(Stored data)
-----
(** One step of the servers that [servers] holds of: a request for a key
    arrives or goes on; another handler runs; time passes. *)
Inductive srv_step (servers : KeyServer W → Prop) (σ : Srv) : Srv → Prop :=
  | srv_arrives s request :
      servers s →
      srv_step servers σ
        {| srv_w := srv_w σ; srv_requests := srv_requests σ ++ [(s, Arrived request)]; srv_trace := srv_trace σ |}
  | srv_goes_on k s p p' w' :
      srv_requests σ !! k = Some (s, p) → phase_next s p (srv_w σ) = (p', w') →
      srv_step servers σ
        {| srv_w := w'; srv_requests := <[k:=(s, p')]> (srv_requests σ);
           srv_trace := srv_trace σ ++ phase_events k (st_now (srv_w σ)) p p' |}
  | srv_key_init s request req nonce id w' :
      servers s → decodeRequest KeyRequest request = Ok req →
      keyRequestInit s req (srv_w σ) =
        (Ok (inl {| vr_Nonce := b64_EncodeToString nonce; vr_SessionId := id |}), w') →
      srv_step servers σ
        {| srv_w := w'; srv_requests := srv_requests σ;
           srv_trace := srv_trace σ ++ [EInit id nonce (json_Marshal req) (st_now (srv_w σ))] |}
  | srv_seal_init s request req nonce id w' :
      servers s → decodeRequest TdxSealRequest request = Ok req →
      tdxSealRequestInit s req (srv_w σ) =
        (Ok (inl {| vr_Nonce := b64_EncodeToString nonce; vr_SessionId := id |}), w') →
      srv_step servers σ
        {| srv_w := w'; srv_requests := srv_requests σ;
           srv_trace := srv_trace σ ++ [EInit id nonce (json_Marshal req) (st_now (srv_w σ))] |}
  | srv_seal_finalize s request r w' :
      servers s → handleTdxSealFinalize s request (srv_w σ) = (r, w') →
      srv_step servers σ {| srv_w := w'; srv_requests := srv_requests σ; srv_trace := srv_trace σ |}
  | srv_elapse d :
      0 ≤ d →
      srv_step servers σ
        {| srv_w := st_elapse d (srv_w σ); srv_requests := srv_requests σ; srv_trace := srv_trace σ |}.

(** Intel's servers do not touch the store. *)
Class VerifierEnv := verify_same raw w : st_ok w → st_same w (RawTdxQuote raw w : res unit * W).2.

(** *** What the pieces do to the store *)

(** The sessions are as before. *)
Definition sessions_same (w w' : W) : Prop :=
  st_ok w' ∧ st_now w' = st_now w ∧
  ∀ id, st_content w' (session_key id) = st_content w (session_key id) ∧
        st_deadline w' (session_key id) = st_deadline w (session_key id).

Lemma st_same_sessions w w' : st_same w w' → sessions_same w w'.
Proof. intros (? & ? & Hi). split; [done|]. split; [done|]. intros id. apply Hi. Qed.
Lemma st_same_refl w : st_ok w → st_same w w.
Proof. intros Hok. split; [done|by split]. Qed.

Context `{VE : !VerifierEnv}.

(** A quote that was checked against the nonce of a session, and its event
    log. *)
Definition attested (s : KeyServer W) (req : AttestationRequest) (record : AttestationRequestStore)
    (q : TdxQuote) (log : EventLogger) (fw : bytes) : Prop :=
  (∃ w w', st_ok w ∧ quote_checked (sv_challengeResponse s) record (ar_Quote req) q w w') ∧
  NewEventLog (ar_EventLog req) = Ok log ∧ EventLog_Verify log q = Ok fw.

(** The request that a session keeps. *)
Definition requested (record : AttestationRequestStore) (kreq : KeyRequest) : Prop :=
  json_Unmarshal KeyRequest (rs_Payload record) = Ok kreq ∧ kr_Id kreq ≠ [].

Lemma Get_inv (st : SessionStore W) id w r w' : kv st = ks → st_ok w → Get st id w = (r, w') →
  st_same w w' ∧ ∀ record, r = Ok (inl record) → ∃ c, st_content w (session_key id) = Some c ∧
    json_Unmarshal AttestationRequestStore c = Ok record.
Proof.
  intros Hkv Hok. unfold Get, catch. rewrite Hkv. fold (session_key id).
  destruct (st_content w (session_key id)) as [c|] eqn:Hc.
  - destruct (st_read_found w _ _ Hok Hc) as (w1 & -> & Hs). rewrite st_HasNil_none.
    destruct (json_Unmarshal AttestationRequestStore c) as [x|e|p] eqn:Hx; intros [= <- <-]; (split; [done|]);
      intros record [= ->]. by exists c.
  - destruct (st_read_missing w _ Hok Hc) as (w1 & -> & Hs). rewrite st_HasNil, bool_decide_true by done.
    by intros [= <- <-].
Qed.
-----
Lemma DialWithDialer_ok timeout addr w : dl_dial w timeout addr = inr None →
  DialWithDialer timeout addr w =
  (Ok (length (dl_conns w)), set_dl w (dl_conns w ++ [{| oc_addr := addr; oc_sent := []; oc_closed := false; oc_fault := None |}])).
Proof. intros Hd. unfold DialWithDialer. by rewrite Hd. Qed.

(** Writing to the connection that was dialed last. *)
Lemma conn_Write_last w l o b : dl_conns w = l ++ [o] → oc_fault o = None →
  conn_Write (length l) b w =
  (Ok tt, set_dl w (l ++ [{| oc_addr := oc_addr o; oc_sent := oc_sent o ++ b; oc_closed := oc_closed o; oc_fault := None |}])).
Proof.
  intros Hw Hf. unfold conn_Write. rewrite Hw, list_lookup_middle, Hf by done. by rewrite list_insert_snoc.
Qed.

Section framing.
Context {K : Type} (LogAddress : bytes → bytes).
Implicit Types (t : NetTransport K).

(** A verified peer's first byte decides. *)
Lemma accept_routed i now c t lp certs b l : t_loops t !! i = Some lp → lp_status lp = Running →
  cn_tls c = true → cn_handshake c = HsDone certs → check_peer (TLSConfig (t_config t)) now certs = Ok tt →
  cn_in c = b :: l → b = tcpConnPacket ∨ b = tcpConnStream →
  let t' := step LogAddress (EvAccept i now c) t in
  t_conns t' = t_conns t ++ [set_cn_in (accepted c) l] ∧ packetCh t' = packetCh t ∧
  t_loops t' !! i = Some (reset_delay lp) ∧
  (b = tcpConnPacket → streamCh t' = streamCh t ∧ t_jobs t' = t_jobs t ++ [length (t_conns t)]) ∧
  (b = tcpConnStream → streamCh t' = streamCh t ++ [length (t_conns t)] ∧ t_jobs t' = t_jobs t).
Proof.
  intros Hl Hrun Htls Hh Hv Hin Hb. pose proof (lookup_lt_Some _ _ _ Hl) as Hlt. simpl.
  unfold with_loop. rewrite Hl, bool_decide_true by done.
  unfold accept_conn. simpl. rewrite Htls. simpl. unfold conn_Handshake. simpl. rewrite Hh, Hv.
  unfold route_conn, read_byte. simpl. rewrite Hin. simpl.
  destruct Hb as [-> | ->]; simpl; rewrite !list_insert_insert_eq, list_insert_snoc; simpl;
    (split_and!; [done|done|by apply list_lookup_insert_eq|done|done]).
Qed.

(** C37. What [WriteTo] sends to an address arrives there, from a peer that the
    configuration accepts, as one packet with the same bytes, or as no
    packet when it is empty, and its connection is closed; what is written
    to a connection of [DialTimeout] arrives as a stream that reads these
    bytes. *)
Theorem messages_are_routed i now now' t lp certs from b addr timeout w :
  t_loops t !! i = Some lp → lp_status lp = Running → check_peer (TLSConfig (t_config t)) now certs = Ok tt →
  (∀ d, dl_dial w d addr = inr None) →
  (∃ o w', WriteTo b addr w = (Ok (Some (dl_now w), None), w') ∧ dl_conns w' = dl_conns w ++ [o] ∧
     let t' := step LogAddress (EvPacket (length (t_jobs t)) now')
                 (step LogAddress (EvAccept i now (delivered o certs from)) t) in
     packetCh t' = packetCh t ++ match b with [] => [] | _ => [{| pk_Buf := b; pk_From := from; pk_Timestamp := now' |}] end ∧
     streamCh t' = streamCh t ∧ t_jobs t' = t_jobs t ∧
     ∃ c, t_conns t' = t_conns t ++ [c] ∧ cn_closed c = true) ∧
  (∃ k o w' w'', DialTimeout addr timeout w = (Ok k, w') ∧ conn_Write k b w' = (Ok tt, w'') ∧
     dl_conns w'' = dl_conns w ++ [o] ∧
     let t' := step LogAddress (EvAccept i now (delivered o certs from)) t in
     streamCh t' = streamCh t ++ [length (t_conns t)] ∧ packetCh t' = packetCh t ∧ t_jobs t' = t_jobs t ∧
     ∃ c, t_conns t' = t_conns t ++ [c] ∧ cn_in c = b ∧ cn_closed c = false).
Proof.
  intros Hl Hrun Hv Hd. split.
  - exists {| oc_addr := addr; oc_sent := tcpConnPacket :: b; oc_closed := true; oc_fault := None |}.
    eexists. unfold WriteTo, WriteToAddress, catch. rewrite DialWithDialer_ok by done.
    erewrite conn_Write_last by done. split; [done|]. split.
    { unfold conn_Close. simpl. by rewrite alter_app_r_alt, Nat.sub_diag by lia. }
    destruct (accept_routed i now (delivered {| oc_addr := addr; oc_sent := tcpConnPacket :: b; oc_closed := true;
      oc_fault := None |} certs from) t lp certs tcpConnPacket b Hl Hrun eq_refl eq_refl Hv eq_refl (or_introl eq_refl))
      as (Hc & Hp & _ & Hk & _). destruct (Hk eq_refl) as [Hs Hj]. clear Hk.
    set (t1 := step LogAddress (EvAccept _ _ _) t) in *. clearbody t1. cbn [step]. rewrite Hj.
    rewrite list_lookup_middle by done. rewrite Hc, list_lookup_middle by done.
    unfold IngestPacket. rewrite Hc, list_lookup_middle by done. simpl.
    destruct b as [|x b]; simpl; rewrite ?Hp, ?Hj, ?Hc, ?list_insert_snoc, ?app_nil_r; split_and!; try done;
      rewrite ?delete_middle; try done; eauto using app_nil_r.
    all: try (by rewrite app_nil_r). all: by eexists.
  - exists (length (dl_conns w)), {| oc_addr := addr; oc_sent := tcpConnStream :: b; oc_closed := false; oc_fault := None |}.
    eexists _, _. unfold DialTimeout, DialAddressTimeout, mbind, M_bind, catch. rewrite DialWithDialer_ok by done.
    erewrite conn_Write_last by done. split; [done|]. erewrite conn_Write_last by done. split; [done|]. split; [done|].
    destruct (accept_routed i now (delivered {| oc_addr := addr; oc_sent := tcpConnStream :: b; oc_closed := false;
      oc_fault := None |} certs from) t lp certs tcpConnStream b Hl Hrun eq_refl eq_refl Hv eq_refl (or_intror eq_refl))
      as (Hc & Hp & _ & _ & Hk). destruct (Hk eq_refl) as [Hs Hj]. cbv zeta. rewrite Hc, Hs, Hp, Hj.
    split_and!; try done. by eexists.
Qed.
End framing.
-----
*Directions*:
Quote the data above from the line containing "Lemma st_same_sessions w" to the line containing "(∃ w w', st_ok", inclusive, and stop.

*Solution for this problem*:
Lemma st_same_sessions w w' : st_same w w' → sessions_same w w'.
Proof. intros (? & ? & Hi). split; [done|]. split; [done|]. intros id. apply Hi. Qed.
Lemma st_same_refl w : st_ok w → st_same w w.
Proof. intros Hok. split; [done|by split]. Qed.

Context `{VE : !VerifierEnv}.

(** A quote that was checked against the nonce of a session, and its event
    log. *)
Definition attested (s : KeyServer W) (req : AttestationRequest) (record : AttestationRequestStore)
    (q : TdxQuote) (log : EventLogger) (fw : bytes) : Prop :=
  (∃ w w', st_ok w ∧ quote_checked (sv_challengeResponse s) record (ar_Quote req) q w w') ∧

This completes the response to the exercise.